While starting on a project of such magnitude was tough, SIT’s applied learning approach made the task a little less daunting. The multidisciplinary Mechatronic Systems degree programme had exposed them to different engineering fields, including mechanical, electrical, and software, said Wei Xuan.For example, System Engineering Project (SEP), a core module taught in three parts, honed their ability to work in teams to design and build a functional engineering system from scratch. “We all agreed that SEP was the foundation, as it was a very hands-on module,” said Kevin. “It acted as a quick primer for our project.”

SIT

Champion team for Category E from SIT. (Photo: DSO National Laboratories)

Their biweekly review sessions with project supervisors A/Prof Paw and A/Prof Wee Liang Boon were also helpful. The duo offered guidance and advice that helped them solve design and coding roadblocks.

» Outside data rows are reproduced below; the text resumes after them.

(* ===== verification/RustTextFacts.v ===== *)
(** Lemmas about searching, replacing and splitting text. *)
From S2P Require Import Prelude RustStr RustStrFacts RustText.

(** * Taking and dropping *)

Lemma str_take_app l r : str_take (String.length l) (l +:+ r) = l.
Proof. unfold str_take. induction l as [|a l IH]; cbn; [by destruct r|]. by rewrite IH. Qed.

Lemma substring_all s : String.substring 0 (String.length s) s = s.
Proof. induction s as [|a s IH]; cbn; [done|]. by rewrite IH. Qed.

Lemma str_drop_app l r : str_drop (String.length l) (l +:+ r) = r.
Proof.
  unfold str_drop. rewrite str_length_app.
  replace (String.length l + String.length r - String.length l)%nat with (String.length r) by lia.
  induction l as [|a l IH]; cbn; [apply substring_all|done].
Qed.

Lemma str_length_join3 l p r :
  String.length (l +:+ p +:+ r) = (String.length l + String.length p + String.length r)%nat.
Proof. rewrite !str_length_app. lia. Qed.

Lemma replace_range_app l old new r :
  replace_range (String.length l) (String.length old) new (l +:+ old +:+ r) = l +:+ new +:+ r.
Proof.
  unfold replace_range. rewrite str_take_app. f_equal. f_equal.
  rewrite <- str_length_app, <- str_app_assoc. apply str_drop_app.
Qed.

Lemma insert_str_app l new r : insert_str (String.length l) new (l +:+ r) = l +:+ new +:+ r.
Proof. apply (replace_range_app l ""). Qed.

(** * Occurrences *)

Lemma str_app_inj_len l1 l2 r1 r2 :
  String.length l1 = String.length l2 -> l1 +:+ r1 = l2 +:+ r2 -> l1 = l2 /\ r1 = r2.
Proof.
  revert l2. induction l1 as [|a l1 IH]; intros [|b l2]; cbn; try done.
  intros [= Hl] [= -> H]. by destruct (IH _ Hl H) as [-> ->].
Qed.

(** The text before an occurrence and after it, given its index. *)
Definition occurs_at (pat s : string) (i : nat) : Prop :=
  exists l r, s = l +:+ pat +:+ r /\ i = String.length l.

Lemma occurrences_sound n pat s off i :
  i ∈ occurrences_fuel n pat s off -> exists j, i = (off + j)%nat /\ occurs_at pat s j.
Proof.
  revert s off. induction n as [|n IH]; intros s off; cbn; [by intros ?%not_elem_of_nil|].
  destruct (split_once pat s) as [[l r]|] eqn:E; [|by intros ?%not_elem_of_nil].
  apply split_once_Some in E as ->. intros [->|Hin]%elem_of_cons.
  - eexists. split; [done|]. by exists l, r.
  - apply IH in Hin as (j & -> & l' & r' & -> & ->).
    exists (String.length l + String.length pat + String.length l')%nat. split; [lia|].
    exists (l +:+ pat +:+ l'), r'. by rewrite !str_app_assoc, str_length_join3.
Qed.

Lemma occurrences_head n pat s off :
  (0 < n)%nat -> occurrences_fuel n pat s off = [] <-> split_once pat s = None.
Proof. destruct n; [lia|]. cbn. by destruct (split_once pat s) as [[]|]. Qed.

Lemma boundaries_sound s off i : i ∈ boundaries s off -> (off <= i <= off + String.length s)%nat.
Proof.
  revert off. induction s as [|a s IH]; intros off; cbn.
  - intros ->%list_elem_of_singleton. lia.
  - intros [Hi|Hi%IH]%elem_of_app; [|lia]. destruct (is_continuation a); set_solver by lia.
Qed.

(** A match is an occurrence, and there is one as soon as the pattern occurs. *)
Lemma match_indices_sound pat s i : i ∈ match_indices pat s -> occurs_at pat s i.
Proof.
  unfold match_indices. destruct (str_is_empty pat) eqn:E.
  - apply str_is_empty_spec in E as ->. intros Hi%boundaries_sound. 
    exists (str_take i s), (str_drop i s). cbn [String.append].
    assert (forall n s, (n <= String.length s)%nat ->
              s = str_take n s +:+ str_drop n s /\ n = String.length (str_take n s)) as H.
    { clear. intros n s Hn. unfold str_take, str_drop. revert n Hn.
      induction s as [|a s IH]; intros [|n] Hn; cbn in *; try lia; [done| |].
      - by rewrite substring_all.
      - destruct (IH n) as [H1 H2]; [lia|]. split; [by rewrite <- H1|by rewrite <- H2]. }
    apply H. lia.
  - intros (j & -> & H)%occurrences_sound. done.
Qed.

Lemma match_indices_nil pat s : pat <> "" -> match_indices pat s = [] <-> split_once pat s = None.
Proof.
  intros Hp. unfold match_indices. rewrite (proj2 (str_is_empty_false _) Hp).
  destruct s as [|a s]; [|apply occurrences_head; cbn; lia].
  cbn. by destruct pat.
Qed.

(** A prefix of a long enough text is a prefix of every extension. *)
Lemma strip_prefix_long pat x r : (String.length pat <= String.length x)%nat ->
  strip_prefix pat (x +:+ r) = (fun y => y +:+ r) <$> strip_prefix pat x.
Proof.
  revert x. induction pat as [|a pat IH]; intros x Hx; [done|].
  destruct x as [|b x]; cbn in Hx |- *; [lia|]. destruct (Ascii.eqb a b); [|done]. apply IH. lia.
Qed.

(** An occurrence that is the first one stays so when text is appended. *)
Lemma split_once_app pat l r : split_once pat (l +:+ pat) = Some (l, "") ->
  split_once pat (l +:+ pat +:+ r) = Some (l, r).
Proof.
  rewrite <- str_app_assoc. induction l as [|a l IH]; intros H.
  - cbn [String.append]. rewrite split_once_eq, strip_prefix_app. done.
  - rewrite split_once_eq in H |- *. cbn [String.append] in *.
    change (String a ((l +:+ pat) +:+ r)) with (String a (l +:+ pat) +:+ r) at 1.
    rewrite strip_prefix_long by (cbn; rewrite str_length_app; lia).
    destruct (strip_prefix pat (String a (l +:+ pat))) eqn:E; [by injection H|]. cbn.
    destruct (split_once pat (l +:+ pat)) as [[l' r']|] eqn:E2; [|done]. injection H as -> ->.
    by rewrite (IH eq_refl).
Qed.

(** * Lines *)

Definition no_lf (s : string) : Prop := str_all (fun a => negb (Ascii.eqb a (chr lf))) s = true.

(** A text without line ends. *)
Definition plain (s : string) : Prop :=
  str_all (fun a => negb (Ascii.eqb a (chr lf) || Ascii.eqb a (chr cr))) s = true.

Lemma str_all_weaken (p q : Ascii.ascii -> bool) s :
  (forall a, p a = true -> q a = true) -> str_all p s = true -> str_all q s = true.
Proof. intros Hpq. induction s as [|a s IH]; cbn; [done|]. rewrite !andb_true_iff. naive_solver. Qed.

Lemma plain_no_lf s : plain s -> no_lf s.
Proof. apply str_all_weaken. intros a. rewrite negb_orb. by intros [? _]%andb_true_iff. Qed.

(** Lines, each with its end. *)
Fixpoint unlines (l : list string) : string :=
  match l with [] => "" | s :: l' => s +:+ lf +:+ unlines l' end.

Lemma unlines_app l k : unlines (l ++ k) = unlines l +:+ unlines k.
Proof. induction l as [|s l IH]; cbn [app unlines]; [done|]. by rewrite IH, !str_app_assoc. Qed.

Lemma join_unlines l : l <> [] -> str_join lf l +:+ lf = unlines l.
Proof.
  induction l as [|s [|s' l] IH]; intros Hl; [done|done|].
  change (str_join lf (s :: s' :: l)) with (s +:+ lf +:+ str_join lf (s' :: l)).
  change (unlines (s :: s' :: l)) with (s +:+ lf +:+ unlines (s' :: l)). by rewrite <- IH, !str_app_assoc.
Qed.

Lemma no_lf_cons a s : no_lf (String a s) <-> a <> chr lf /\ no_lf s.
Proof.
  unfold no_lf. cbn. rewrite andb_true_iff, negb_true_iff. split; intros [H ?]; (split; [|done]).
  - by apply Ascii.eqb_neq.
  - by apply Ascii.eqb_neq.
Qed.

Lemma split_once_no_lf s : no_lf s -> split_once lf s = None.
Proof.
  intros Hs. apply split_once_None. intros l r ->. unfold no_lf in Hs.
  rewrite !str_all_app in Hs. apply andb_true_iff in Hs as [_ Hs]. by cbn in Hs.
Qed.

(** The first line end of a text that starts with such a line. *)
Lemma split_once_line s r : no_lf s -> split_once lf (s +:+ lf +:+ r) = Some (s, r).
Proof.
  intros Hs. apply split_once_app. induction s as [|a s IH]; [done|].
  apply no_lf_cons in Hs as [Ha Hs]. rewrite split_once_eq.
  assert (strip_prefix lf (String a s +:+ lf) = None) as ->.
  { destruct (strip_prefix lf _) as [x|] eqn:E; [|done]. apply strip_prefix_Some in E. by injection E. }
  cbn [String.append]. by rewrite IH.
Qed.

Lemma split_once_crlf s r : no_lf s -> split_once crlf (s +:+ crlf +:+ r) = Some (s, r).
Proof.
  intros Hs. apply split_once_app. induction s as [|a s IH]; [done|].
  apply no_lf_cons in Hs as [Ha Hs]. rewrite split_once_eq.
  assert (strip_prefix crlf (String a s +:+ crlf) = None) as ->.
  { destruct (strip_prefix crlf _) as [x|] eqn:E; [|done]. apply strip_prefix_Some in E.
    destruct s as [|b s]; [done|]. apply no_lf_cons in Hs as [Hb _]. by injection E. }
  cbn [String.append]. by rewrite IH.
Qed.

Lemma no_lf_no_crlf s : no_lf s -> split_once crlf s = None.
Proof.
  intros Hs. apply split_once_None. intros l r ->. unfold no_lf in Hs.
  rewrite !str_all_app in Hs. apply andb_true_iff in Hs as [_ Hs]. by cbn in Hs.
Qed.

(** Every text is free of line ends or starts with a line. *)
Lemma split_line s : no_lf s \/ exists l r, s = l +:+ lf +:+ r /\ no_lf l.
Proof.
  induction s as [|a s IH]; [by left|]. destruct (decide (a = chr lf)) as [->|Ha].
  - right. by exists "", s.
  - destruct IH as [IH|(l & r & -> & Hl)]; [left; by apply no_lf_cons|].
    right. exists (String a l), r. split; [done|]. by apply no_lf_cons.
Qed.

Lemma split_inclusive_line s r : no_lf s -> split_inclusive (s +:+ lf +:+ r) = (s +:+ lf) :: split_inclusive r.
Proof.
  induction s as [|a s IH]; intros Hs; [done|].
  apply no_lf_cons in Hs as [Ha Hs]. cbn [String.append split_inclusive].
  apply Ascii.eqb_neq in Ha as ->. by rewrite IH.
Qed.

Lemma strip_suffix_app s pat : strip_suffix pat (s +:+ pat) = Some s.
Proof. unfold strip_suffix. rewrite str_rev_app, strip_prefix_app. cbn. by rewrite str_rev_involutive. Qed.

Lemma strip_suffix_Some pat s r : strip_suffix pat s = Some r -> s = r +:+ pat.
Proof.
  unfold strip_suffix. destruct (strip_prefix _ _) as [x|] eqn:E; [|done]. intros [= <-].
  apply strip_prefix_Some in E. rewrite <- (str_rev_involutive s), E, str_rev_app. by rewrite str_rev_involutive.
Qed.

Lemma strip_line_end_plain s : plain s -> strip_line_end (s +:+ lf) = s.
Proof.
  intros Hs. unfold strip_line_end. rewrite strip_suffix_app.
  destruct (strip_suffix cr s) as [r|] eqn:E; [|done]. apply strip_suffix_Some in E as ->. exfalso.
  unfold plain in Hs. rewrite str_all_app in Hs. by apply andb_true_iff in Hs as [_ Hs].
Qed.

Lemma str_lines_unlines l : Forall plain l -> str_lines (unlines l) = l.
Proof.
  unfold str_lines. induction 1 as [|s l Hs _ IH]; [done|]. cbn [unlines].
  rewrite split_inclusive_line by (by apply plain_no_lf). cbn. by rewrite strip_line_end_plain, IH.
Qed.

(** The end of a line is where the next one starts. *)
Lemma occurrences_lines n pre post off : pre <> [] -> Forall no_lf pre -> (length pre <= n)%nat ->
  occurrences_fuel n lf (unlines pre +:+ post) off !! (length pre - 1)%nat
  = Some (off + String.length (unlines pre) - 1)%nat.
Proof.
  revert n off. induction pre as [|s pre IH]; intros n off Hne Hp Hn; [done|].
  apply Forall_cons in Hp as [Hs Hp]. destruct n as [|n]; cbn in Hn; [lia|].
  cbn [unlines occurrences_fuel]. rewrite !str_app_assoc, split_once_line by done.
  rewrite !str_length_app. change (String.length lf) with 1%nat.
  destruct pre as [|s' pre]; [cbn; f_equal; lia|].
  replace (length (s :: s' :: pre) - 1)%nat with (S (length (s' :: pre) - 1)) by (cbn; lia).
  cbn [lookup list_lookup]. rewrite IH by (done || lia). f_equal. cbn [unlines]. lia.
Qed.

(** * Replacing *)

Lemma str_replace_none pat w s : split_once pat s = None -> str_replace pat w s = s.
Proof. intros H. unfold str_replace. destruct (String.length s); cbn; [done|]. by rewrite H. Qed.

Notation to_crlf := (replace_char (chr lf) crlf).

Lemma replace_char_app c w s t : replace_char c w (s +:+ t) = replace_char c w s +:+ replace_char c w t.
Proof. induction s as [|a s IH]; cbn [String.append replace_char]; [done|]. by rewrite IH, str_app_assoc. Qed.

Lemma to_crlf_no_lf s : no_lf s -> to_crlf s = s.
Proof.
  induction s as [|a s IH]; [done|]. intros [Ha Hs]%no_lf_cons. cbn [replace_char].
  apply Ascii.eqb_neq in Ha as ->. by rewrite IH.
Qed.

Lemma to_crlf_line l r : no_lf l -> to_crlf (l +:+ lf +:+ r) = l +:+ crlf +:+ to_crlf r.
Proof. intros Hl. rewrite !replace_char_app, to_crlf_no_lf by done. done. Qed.

Lemma of_to_crlf n t : (String.length (to_crlf t) <= n)%nat -> str_replace_fuel n crlf lf (to_crlf t) = t.
Proof.
  revert t. induction n as [|n IH]; intros t Hn.
  - destruct t as [|a t]; [done|]. cbn in Hn. destruct (Ascii.eqb a _); cbn in Hn; lia.
  - cbn. destruct (split_line t) as [Ht|(l & r & -> & Hl)].
    + by rewrite to_crlf_no_lf, no_lf_no_crlf.
    + rewrite to_crlf_line in Hn |- * by done. rewrite split_once_crlf by done. rewrite IH; [done|].
      rewrite !str_length_app in Hn. change (String.length crlf) with 2%nat in Hn. lia.
Qed.

Lemma str_replace_to_crlf t : str_replace crlf lf (to_crlf t) = t.
Proof. by apply of_to_crlf. Qed.

Lemma contains_to_crlf t : str_contains lf t = true -> str_contains crlf (to_crlf t) = true.
Proof.
  intros (l & r & ->)%str_contains_spec. apply str_contains_spec. rewrite !replace_char_app.
  by eexists _, _.
Qed.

In particular, A/Prof Wee’s research papers on swarm technology helped Kevin code the drone’s swarm search and exploration algorithm. “We made adjustments based on the algorithm and implemented it in our way,” he said.

Paying It Forward

The group hopes that their pheromone-inspired algorithm will add to the growing body of work and research around smart swarm deployment and communication for drones. With the interest surrounding swarm technology, they hope that in time, swarm drones will play a crucial role in search-and-rescue missions. Wei Xuan, who was also in the winning team of last year’s SAFMC, will be joining DSO National Laboratories to further his interest in robotic systems.

“Swarm drones can cover large areas and simultaneously perform preliminary sweeps of the disaster area,” said Dyner. “This will make missions safer and less time-consuming without putting the rescuer’s life at risk.”

The team is keen to impart their knowledge of swarm technology and the insights they have gleaned from the competition to like-minded juniors from SIT. Since their win, the four have met with a few juniors who are interested in the SAFMC to share their experience.

To his juniors, Wei Xuan has a word of advice, “The key to developing any complex system is repeated testing and validation. Due to many complex and often unpredictable interactions between components, it is impossible to anticipate and account for every possible failure mode. There is always something that can go wrong, and the only way to find out is to test your system repeatedly till it works.”